Invasive Hemodynamic Predictors of Renal Outcomes after Percutaneous Coronary Interventions

2019 
OBJECTIVES: To determine the association of right heart invasive hemodynamic parameters with post-percutaneous coronary intervention (PCI) acute kidney injury (AKI). BACKGROUND: AKI after PCI is associated with a high morbidity and mortality. Various mechanisms are implicated in AKI after PCI. However, the association between filling pressures and invasive hemodynamic measures of right heart function with post-PCI AKI has not been described. METHODS: This is a retrospective single-center analysis of patients of who underwent simultaneous right heart catheterization (RHC) and left heart catheterization with PCI at the Einstein Medical Center, Philadelphia, between January 2010 and December 2016. We included patients who had hemodynamic parameters from the concomitant RHC as well as measurements of kidney function up to 1 month after the procedure. We excluded patients with ST elevation myocardial infarction, end-stage renal disease, cardiogenic shock, and PCI with a need for mechanical circulatory device support.
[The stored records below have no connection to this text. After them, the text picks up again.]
(* ===== verification/KeyValue.v ===== *)
(** * The keys of the Redis server

    hiredis takes a format apart at its spaces: the pieces, with the arguments in
    them, are the words of the command. [KeyValue] is what the documentation of
    the server says about the words the inferencer sends: a key holds a string,
    a hash or another value, [SET] and [HSET] store one, [GET] and [HGET] answer
    with it and change nothing, as does [PUBLISH], and these commands, those on
    lists, [SETEX], and [DEL] and [BRPOP] of one key have to do with this key
    alone. *)
From S2P Require Import Prelude Words Memory RedisEnv Redis RedisProps.

(** ** The words of a command *)

Definition arg_text (a : arg) : list Z :=
  match a with
  | AInt z => if z <? 0 then 45 :: decimal (- z) else decimal z
  | AStr s => s
  | ABin d => d
  end.

(** Text in front of the first word. *)
Definition prepend (t : list Z) (ws : list (list Z)) : list (list Z) :=
  match ws with w :: ws => (t ++ w) :: ws | [] => [t] end.

(** [conv]: behind a [%], up to the letter that ends the conversion. *)
Fixpoint format_words (fmt : list Z) (conv : bool) (args : list (list Z)) : list (list Z) :=
  match fmt with
  | [] => [[]]
  | c :: fmt =>
      if conv then
        if c =? 108 then format_words fmt true args
        else match args with
             | a :: args => prepend a (format_words fmt false args)
             | [] => []
             end
      else if c =? 32 then [] :: format_words fmt false args
      else if c =? 37 then format_words fmt true args
      else prepend [c] (format_words fmt false args)
  end.

Definition command_words (c : command) : list (list Z) :=
  format_words (str_bytes (c_fmt c)) false (arg_text <$> c_args c).

(** ** Values and commands *)

Inductive redis_value :=
  | KString (s : list Z)
  | KHash (h : gmap (list Z) (list Z))
  | KOther.

(** The hash [HSET] works on: a missing key is an empty one. *)
Definition hash_of (v : option redis_value) : option (gmap (list Z) (list Z)) :=
  match v with None => Some ∅ | Some (KHash h) => Some h | _ => None end.

(** Verbs of which the first argument is the only key. *)
Definition one_key : list (list Z) :=
  str_bytes <$> ["SET"; "GET"; "HSET"; "HGET"; "SETEX"; "RPUSH"; "LPUSH"].

(** The command has to do with one key, [k]; [DEL] can have more of them, and so
    can [BRPOP], in front of the timeout. *)
Definition about (c : command) (k : list Z) : Prop :=
  ∃ verb args, command_words c = verb :: k :: args ∧
               (verb ∈ one_key ∨ verb = str_bytes "DEL" ∧ args = [] ∨
                verb = str_bytes "BRPOP" ∧ length args = 1%nat).

Class KeyValue `{RedisServer} := {
  value_at : db → list Z → option redis_value;
  exec_set d c k v :
    command_words c = [str_bytes "SET"; k; v] → value_at (exec d c).1 k = Some (KString v);
  exec_hset d c k f v h :
    command_words c = [str_bytes "HSET"; k; f; v] → hash_of (value_at d k) = Some h →
    value_at (exec d c).1 k = Some (KHash (<[f := v]> h));
  exec_get d c k :
    command_words c = [str_bytes "GET"; k] →
    value_at (exec d c).1 k = value_at d k ∧
    ∀ s, value_at d k = Some (KString s) → (exec d c).2 = RString s;
  exec_hget d c k f :
    command_words c = [str_bytes "HGET"; k; f] →
    value_at (exec d c).1 k = value_at d k ∧
    ∀ h s, value_at d k = Some (KHash h) → h !! f = Some s → (exec d c).2 = RString s;
  exec_frame d c k k' : about c k → k ≠ k' → value_at (exec d c).1 k' = value_at d k';
  exec_publish d c channel x k :
    command_words c = [str_bytes "PUBLISH"; channel; x] → value_at (exec d c).1 k = value_at d k;
}.

(** ** A server that has strings and hashes *)

Definition kv_exec (d : gmap (list Z) redis_value) (c : command) :
    gmap (list Z) redis_value * redisReply :=
  match command_words c with
  | [verb; k] =>
      if streq verb (str_bytes "GET") then
        (d, match d !! k with Some (KString s) => RString s | None => RNil | _ => RError [] end)
      else (d, RError [])
  | [verb; k; a] =>
      if streq verb (str_bytes "SET") then (<[k := KString a]> d, RStatus (str_bytes "OK"))
      else if streq verb (str_bytes "HGET") then
        (d, match hash_of (d !! k) with
            | Some h => match h !! a with Some s => RString s | None => RNil end
            | None => RError []
            end)
      else (d, RError [])
  | [verb; k; f; v] =>
      if streq verb (str_bytes "HSET") then
        match hash_of (d !! k) with
        | Some h => (<[k := KHash (<[f := v]> h)]> d, RInteger 1)
        | None => (d, RError [])
        end
      else (d, RError [])
  | _ => (d, RError [])
  end.

Definition kv_server : RedisServer := {| db := gmap (list Z) redis_value; exec := kv_exec |}.

Lemma streq_refl s : streq s s = true.
Proof. by apply bool_decide_eq_true. Qed.

Section kv_exec.
Implicit Types d : gmap (list Z) redis_value.

Lemma kv_exec_set d c k v :
  command_words c = [str_bytes "SET"; k; v] → (kv_exec d c).1 !! k = Some (KString v).
Proof.
  intros E. unfold kv_exec. rewrite E.
  change (streq (str_bytes "SET") (str_bytes "GET")) with false.
  rewrite streq_refl. apply lookup_insert_eq.
Qed.

Lemma kv_exec_hset d c k f v h :
  command_words c = [str_bytes "HSET"; k; f; v] → hash_of (d !! k) = Some h →
  (kv_exec d c).1 !! k = Some (KHash (<[f := v]> h)).
Proof.
  intros E Eh. unfold kv_exec. rewrite E, streq_refl, Eh. apply lookup_insert_eq.
Qed.

Lemma kv_exec_get d c k :
  command_words c = [str_bytes "GET"; k] →
  (kv_exec d c).1 !! k = d !! k ∧ ∀ s, d !! k = Some (KString s) → (kv_exec d c).2 = RString s.
Proof. intros E. unfold kv_exec. rewrite E, streq_refl. split; [done|]. by intros s ->. Qed.

Lemma kv_exec_hget d c k f :
  command_words c = [str_bytes "HGET"; k; f] →
  (kv_exec d c).1 !! k = d !! k ∧
  ∀ h s, d !! k = Some (KHash h) → h !! f = Some s → (kv_exec d c).2 = RString s.
Proof.
  intros E. unfold kv_exec. rewrite E.
  change (streq (str_bytes "HGET") (str_bytes "SET")) with false. rewrite streq_refl.
  split; [done|]. intros h s -> Ef. cbn [hash_of snd]. by rewrite Ef.
Qed.

Lemma kv_exec_frame d c k k' : about c k → k ≠ k' → (kv_exec d c).1 !! k' = d !! k'.
Proof.
  intros (verb & args & E & _) Hk. unfold kv_exec. rewrite E.
  destruct args as [|a [|b [|x args]]];
    repeat match goal with
           | |- context [if streq ?x ?y then _ else _] => destruct (streq x y)
           | |- context [match hash_of ?x with _ => _ end] => destruct (hash_of x)
           end; cbn [fst]; try done; by apply lookup_insert_ne.
Qed.

Lemma kv_exec_publish d c channel x k :
  command_words c = [str_bytes "PUBLISH"; channel; x] → (kv_exec d c).1 !! k = d !! k.
Proof. intros E. unfold kv_exec. by rewrite E. Qed.
End kv_exec.

#[export] Instance kv_keys : KeyValue (H := kv_server) | 100 := {|
  value_at := (λ d k, d !! k) : @db kv_server → list Z → option redis_value;
  exec_set := kv_exec_set;
  exec_hset := kv_exec_hset;
  exec_get := kv_exec_get;
  exec_hget := kv_exec_hget;
  exec_frame := kv_exec_frame;
  exec_publish := kv_exec_publish;
|}.

(** ** What sequences of commands leave *)

Section keys.
Context `{KeyValue}.

Lemma value_at_others cs k' : ∀ d,
  Forall (λ c, ∃ k, about c k ∧ k ≠ k') cs → value_at (exec_all d cs) k' = value_at d k'.
Proof.
  induction cs as [|c cs IH]; intros d Hcs; [done|].
  apply Forall_cons_1 in Hcs as [(k & Hk & Hne) Hcs].
  unfold exec_all in *. cbn [foldl]. rewrite IH by done. by eapply exec_frame.
Qed.
End keys.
Multivariate linear regression analysis was used to analyze the association between the various right ventricular hemodynamic parameters and eGFR within 1 week and 1 month after catheterization after adjusting for age, race, gender, diabetes and hypertension, contrast volume, cardiac index, and baseline eGFR. RESULTS: Right atrial (RA) pressure was inversely associated with eGFR within 1 week (β = -1.66; 95% CI -3.06 to -0.25; p = 0.021) and 1 month after PCI (β = -2.14; 95% CI -4.08 to -0.20; p = 0.031). CONCLUSION: Elevated RA pressure is associated with a worsening kidney function after cardiac catheterization and PCI.